In my theory the target problem has only a single knowledge state. The ``goal state'' is not represented at the start. I am dealing with insight problems, for which I assume a clear picture of the goal state is practically all one needs to solve the problem. Most of the work is in finding out what the goal state is, as opposed to how to get there. Rather, the ``solution'' is represented in terms of criteria that determine whether the problem is solved.
An agent cannot tell if the problem is solved by examining the visual representation. An agent needs to turn it back into a non-visual representation and run a simulation to determine the effectiveness of the manipulations made. For example, moving the weaker rays around and pointing them toward the tumor cannot be identified as an adequate solution to the problem unless the agent understands that the result of this would be that the tumor is destroyed while leaving the healthy tissue unharmed. Then the goal criteria can be applied. Once the knowledge state is non-visual again, its workings need to be simulated to be able to test it against the goal criteria. The agent maintains correspondences between elements of the knowledge states throughout the transfer process, and is able to use that information to return the final solution state back into a non-visual representation. Simulation means predicting the behavior of a system given knowledge of how it works.

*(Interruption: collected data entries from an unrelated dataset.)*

(* ===== verification/MatchDispatch.v ===== *)
(** * The matchmaker's RMC dispatch (src/matchmaking_handlers.go, src/messagedelivery.go)

    The methods of protocols 0x6D and 0x32 and the relay of protocol 0x1B, over a process
    state that holds the matchmaking store and the tournaments, and the steps the matchmaker
    takes: what a client asks, a timer, a departure, a change of host. *)

From S2P Require Export MatchHandlers Tournament.

Definition ProtocolMessageDelivery : Z := 0x1B.
Definition MethodDeliverMessage : Z := 0x01.

Definition MethodUpdateMatchmakeSessionPart : Z := 0x2C.
Definition MethodUpdateProgressScore : Z := 0x22.
Definition MethodFindMatchmakeSessionBySingleID : Z := 0x31.
Definition MethodFindMatchmakeSessionByGatheringIDDetail : Z := 0x29.
Definition MethodCustomPlayingSession : Z := 0x3C.
Definition MethodCustomFriendsQuery : Z := 0x41.
Definition MethodCustomPrivateRoomCreate : Z := 0x44.
Definition MethodCustomResolveCode : Z := 0x45.
Definition MethodFindByParticipant : Z := 0x33.
Definition MethodBrowseNoHolder : Z := 0x34.
Definition MethodSSBUArenaCode : Z := 0x37.
Definition MethodSSBUArenaResolve : Z := 0x38.
Definition MethodFindByGidList : Z := 0x30.
Definition MethodSSBUPreMatch : Z := 0x3A.
Definition MethodTournamentSearch : Z := 0x39.
Definition MethodTournamentJoin : Z := 0x3F.
Definition MethodUpdateNotificationData : Z := 9.
Definition MethodGetFriendNotificationData : Z := 10.
Definition MethodGetFriendNotificationDataList : Z := 13.

Section dispatch.
Context {App : Type} `{HM : !Substate MM App} `{HT : !Substate tournamentStore App} `{MO : MapOrder}.
#[local] Abbreviation Net := (NetOf App).
Implicit Types (n : Net) (r : Ref) (req : RMCMessage).
Context (cfg : Config).
Context (rnd32 rnd_mark rnd_code : Net → bytes).
Context (OnSessionReady : option (Z → list Z → Net → Net)).
Context (OnFriendSessionCreated : option (Z → Z → Net → Net)).
(* NEX_RELAI_INCLUT_SOURCE *)
Context (relaiInclutSource : bool).

(** [ExtensionHandler]; [None] when the method never returns. *)
Definition ExtensionHandler (r : Ref) (req : RMCMessage) (n : Net) : option (option RMCMessage * Net) :=
  let m := Method req in
  let on k := m =? k in
  let proto := ProtocolMatchmakeExtension in
  if on MethodCloseParticipation || on MethodOpenParticipation
  then Some (setParticipation r req (on MethodOpenParticipation) n)
  else if on MethodAutoMatchmakeWithParamPostpone then Some (autoMatchmake cfg rnd32 OnSessionReady r req n)
  else if on MethodCreateMatchmakeSessionWithParam
  then Some (createSession cfg rnd32 OnSessionReady OnFriendSessionCreated r req n)
  else if on MethodJoinMatchmakeSessionWithParam then Some (joinSession cfg OnSessionReady r req n)
  else if on MethodFindMatchmakeSessionBySingleID then Some (findBySingleID r req n)
  else if on MethodFindMatchmakeSessionByGatheringIDDetail then Some (findByGatheringIDDetail r req n)
  else if on MethodCustomPrivateRoomCreate then Some (privateRoomCreate r req n)
  else if on MethodCustomResolveCode then Some (resolveCode r req n)
  else if on MethodCustomPlayingSession then Some (playingSession r req n)
  else if on MethodFindByParticipant then
    Some (if FindByParticipantEnabled cfg then findByParticipant cfg r req n
          else (Some (emptyList n proto req), n))
  else if on MethodCustomFriendsQuery then Some (Some (emptyList n proto req), n)
  else if on MethodUpdateNotificationData then Some (updateNotificationData cfg r req n)
  else if on MethodGetFriendNotificationData then Some (getFriendNotificationData cfg r req false n)
  else if on MethodGetFriendNotificationDataList then Some (getFriendNotificationData cfg r req true n)
  else if on MethodUpdateMatchmakeSessionPart then Some (updateSessionPart cfg r req n)
  else if on MethodUpdateApplicationBuffer then Some (updateApplicationBuffer r req n)
  else if on MethodModifyCurrentGameAttribute then modifyCurrentGameAttribute r req n
  else if on MethodUpdateMatchmakeSessionAttribute then Some (updateMatchmakeSessionAttribute r req n)
  else if on MethodSSBUArenaCode then Some (privateRoomCreate r req n)
  else if on MethodSSBUArenaResolve then Some (resolveCode r req n)
  else if on MethodFindByGidList then Some (findByGidList r req n)
  else if on MethodBrowseNoHolder then Some (browseNoHolder r req n)
  else if on MethodSSBUPreMatch then
    Some (if isTournamentIDList (Body req) then tournamentsByIDs r req n
          else (Some (reply n proto req (wU32 2)), n))
  else if on MethodTournamentSearch then Some (searchTournaments r req n)
  else if on MethodTournamentCreate then Some (createTournament rnd_mark rnd_code r req n)
  else if on MethodTournamentDelete then Some (removeTournament r req n)
  else if on MethodTournamentJoin then Some (registerTournament r req n)
  else if on MethodUpdateProgressScore then Some (Some (ack n proto req), n)
  else Some (Some (notImplemented (settings n) proto req), n).

(** [MatchMakingExtHandler]. *)
Definition MatchMakingExtHandler (r : Ref) (req : RMCMessage) (n : Net) : option RMCMessage * Net :=
  if Method req =? MethodEndParticipation
  then let n := endParticipation r req n in (Some (boolResponse n ProtocolMatchMakingExt req true), n)
  else (Some (notImplemented (settings n) ProtocolMatchMakingExt req), n).

(** ** Message delivery *)

(** One gathering of the loop of [MessageDeliveryHandler]: the recipients so far and their
    gathering. *)
Definition best_room (p : Z) (best : list Z * Z) (e : Z * gathering) : list Z * Z :=
  let ps := participants e.2 in
  if containsPID ps p &&
     ((length best.1 <? length ps)%nat || ((length ps =? length best.1)%nat && (best.2 <? e.1)))
  then (ps, e.1) else best.

Definition recipients (p : Z) (n : Net) : list Z * Z :=
  foldl (best_room p) ([], 0) (range (gatherings (mm n))).

Definition relay_one (r : Ref) (req : RMCMessage) (n : Net) (p : Z) : Net :=
  if (p =? PID (conn r n)) && negb relaiInclutSource then n
  else match FindConnectionByPID p n with
       | None => n
       | Some c => SendRMC c (NewRMCRequest (settings n) ProtocolMessageDelivery MethodDeliverMessage
                                (CallID req) (Body req)) n
       end.

Definition MessageDeliveryHandler (r : Ref) (req : RMCMessage) (n : Net) : option RMCMessage * Net :=
  (None, foldl (relay_one r req) n (recipients (PID (conn r n)) n).1).

(** ** The matchmaker's steps

    A request on any connection, in any order; the methods of protocol 0x15 one by one; a
    timer; a departure; a change of host; and the rest of the process, which leaves the
    matchmaker's store alone. *)
Inductive mm_step (n : Net) : Net → Prop :=
  | step_ext r req resp n' : ExtensionHandler r req n = Some (resp, n') → mm_step n n'
  | step_end r req : mm_step n (MatchMakingExtHandler r req n).2
  | step_unregister r req : mm_step n (unregister r req n)
  | step_migrate r req b : mm_step n (migrateGatheringOwnership cfg OnSessionReady r req b n).2
  | step_deliver r req : mm_step n (MessageDeliveryHandler r req n).2
  | step_timer i : mm_step n (fire_timer cfg OnSessionReady i n)
  | step_leave p : mm_step n (RemovePlayer cfg p n)
  | step_rehost p : mm_step n (MigrerHebergementDepuis cfg p n).2
  | step_elsewhere n' : mm n' = mm n → mm_step n n'.

Definition mm_reachable (n : Net) : Prop :=
  ∃ n0 : Net, mm n0 = NewMatchmaking ∧ rtc mm_step n0 n.
End dispatch.
(** Stations and NAT traversal. *)
Lemma idle_secure scfg r req n : idle n (SecureConnectionHandlerWithConfig scfg r req n).2.
Proof.
  unfold SecureConnectionHandlerWithConfig, handleRegister, handleReplaceURLWithConfig. cbv zeta.
  destruct (_ || _); [destruct (register_stations _ _ _ _); by apply idle_upd|].
  destruct (Method req =? MethodReplaceURL); [by apply idle_upd|]. by case_match.
Qed.

Section nat.
Context `{HN : !Substate NatState App} `{HI : !Independent MM NatState App}.
Context (nat_file : Z → option bytes) (listen : Z → Z → bool).

Lemma idle_pair_relay a b ia ib n : idle n (pair_relay listen a b ia ib n).2.
Proof. unfold pair_relay. destruct (PairRelayFor _ _ _ _ _ _ _). apply idle_comp. Qed.
Lemma idle_nat_port ip n : idle n (nat_port nat_file ip n).2.
Proof. unfold nat_port. destruct (natPortForIP _ _ _ _). apply idle_comp. Qed.

Lemma idle_repoint b r st n : idle n (repoint nat_file b r st n).2.
Proof.
  unfold repoint. cbv zeta. case_match; [|done].
  pose proof (idle_nat_port (splitHostPortSafe (RemoteAddr (conn r n))).1 n) as Hs.
  by destruct (nat_port nat_file _ n).
Qed.

Lemma idle_probe_target r req a b n raw : idle n (probe_target listen r req a b n raw).
Proof.
  unfold probe_target. cbv zeta. case_match; [done|]. destruct (FindConnectionByID _ n) as [t|]; [|done].
  lazymatch goal with |- context [let '(relay, n) := ?p in _] => assert (idle n p.2) as Hs; [|destruct p as [relay m]] end.
  { case_match; [apply idle_pair_relay|done]. }
  etrans; [exact Hs|apply idle_SendRMC].
Qed.

Lemma idle_NATTraversal OnNATProperties probe vide server r req n :
  (∀ f p a b c n, OnNATProperties = Some f → idle n (f p a b c n)) →
  idle n (NATTraversalHandler nat_file listen probe vide server OnNATProperties r req n).2.
Proof.
  intros Hnat. unfold NATTraversalHandler. cbv zeta.
  repeat lazymatch goal with |- idle n (snd (if ?b then _ else _)) => destruct b end; try done; cbn [snd].
  - unfold pushInitiateProbe. destruct (read_err n req _); [done|]. destruct (read_body n req _) as [l st].
    pose proof (idle_repoint probe r st n) as Hs. destruct (repoint nat_file probe r st n) as [b m].
    etrans; [exact Hs|]. apply idle_foldl. intros. apply idle_probe_target.
  - unfold logNATResult. cbv zeta. destruct (read_err n req _); [done|]. destruct (read_body n req _) as [cid res].
    case_match; [done|apply idle_comp].
  - unfold noteNATProperties. cbv zeta. destruct (read_err n req _); [done|].
    destruct (read_body n req _) as [[a b] c]. apply idle_callback; [by apply idle_upd|]. intros. by apply Hnat.
Qed.

Context (bcfg : BridgeConfig).
Lemma idle_bridge_pair j h n : idle n (bridge_pair bcfg nat_file j h n).2.
Proof. unfold bridge_pair. destruct (bridgeSessionStationsForPair _ _ _ _ _ _). apply idle_comp. Qed.
Lemma idle_relayedFor j h urls n : idle n (relayedFor listen j h urls n).2.
Proof.
  unfold relayedFor. case_match; [done|].
  pose proof (idle_pair_relay (PID (conn j n)) (PID (conn h n)) (PublicIPOf (conn j n)) (PublicIPOf (conn h n)) n) as Hs.
  by destruct (pair_relay _ _ _ _ _ n) as [[[a b]|] m].
Qed.

Lemma idle_getSessionURLs SessionStations r req n :
  idle n (getSessionURLs cfg bcfg nat_file listen SessionStations r req n).2.
Proof.
  unfold getSessionURLs. cbv zeta. destruct (gatherings (mm n) !! _) as [g|]; [|by case_match].
  destruct (FindConnectionByID _ n) as [h|]; [|done]. destruct SessionStations; [done|].
  pose proof (idle_bridge_pair r h n) as Hs. destruct (bridge_pair bcfg nat_file r h n) as [[urls st] m].
  cbn [snd] in Hs. case_decide; [etrans; [exact Hs|apply idle_comp]|].
  pose proof (idle_relayedFor r h urls m) as Hs'. destruct (relayedFor listen r h urls m). cbn [snd] in *. by etrans.
Qed.
(* ===== verification/ProcessProps.v ===== *)
(** * What holds of the whole process

    Whatever arrives on whatever connection, in whatever order the goroutines, the timers and
    the reaper run: the registry and the gatherings stay consistent, an identity comes from a
    login and from nowhere else, lobbies list nobody else, and every step plays by the rules of
    the lobbies. *)

From S2P Require Export ProcessFrames.

(** ** Identities across the endpoint's own operations *)
Section identities.
Context {App : Type} `{HM : !Substate MM App} `{MO : MapOrder}.
#[local] Abbreviation Net := (NetOf App).
Implicit Types (n : Net).

(** Nothing happens to the identities and in the lobbies. *)
Definition still n n' : Prop := (∀ r, PID (conn r n') = PID (conn r n)) ∧ quiet n n'.
#[export] Instance still_preorder : PreOrder still.
Proof. split; [by split|]. intros a b c [P Q] [P' Q']. split; [intros r; by rewrite P'|by etrans]. Qed.

Lemma idle_still n n' : idle n n' → still n n'.
Proof. intros [F Q]. split; [intros r; by apply frame_pid|done]. Qed.

(** An operation of the endpoint that keeps the PIDs. *)
Lemma still_net n n' : (∀ r, PID (conn r n') = PID (conn r n)) → app_state n' = app_state n → still n n'.
Proof. intros P E. split; [done|]. unfold quiet, mm. by rewrite E. Qed.
Lemma still_frame n n' : frame n n' → app_state n' = app_state n → still n n'.
Proof. intros F. apply still_net. intros r. by apply frame_pid. Qed.

Lemma still_upd r f n : (∀ c, PID (f c) = PID c) → still n (upd r f n).
Proof. intros Hf. apply still_net; [|done]. intros r'. rewrite conn_upd. case_decide; subst; [apply Hf|done]. Qed.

Thus to simulate, the agent needs causal knowledge. Neither this causal knowledge, nor the goal criteria can be represented with only visual information, as causality consists of more than visual relationships between things.
By causal I mean knowledge of how things in a system change as they interact. Pre- and post-conditions are a straightforward way to represent this, but it is difficult to imagine what ``visual'' pre- and post-conditions might look like. For the reasons above I hypothesize that visual representations alone cannot enable evaluation of the solution.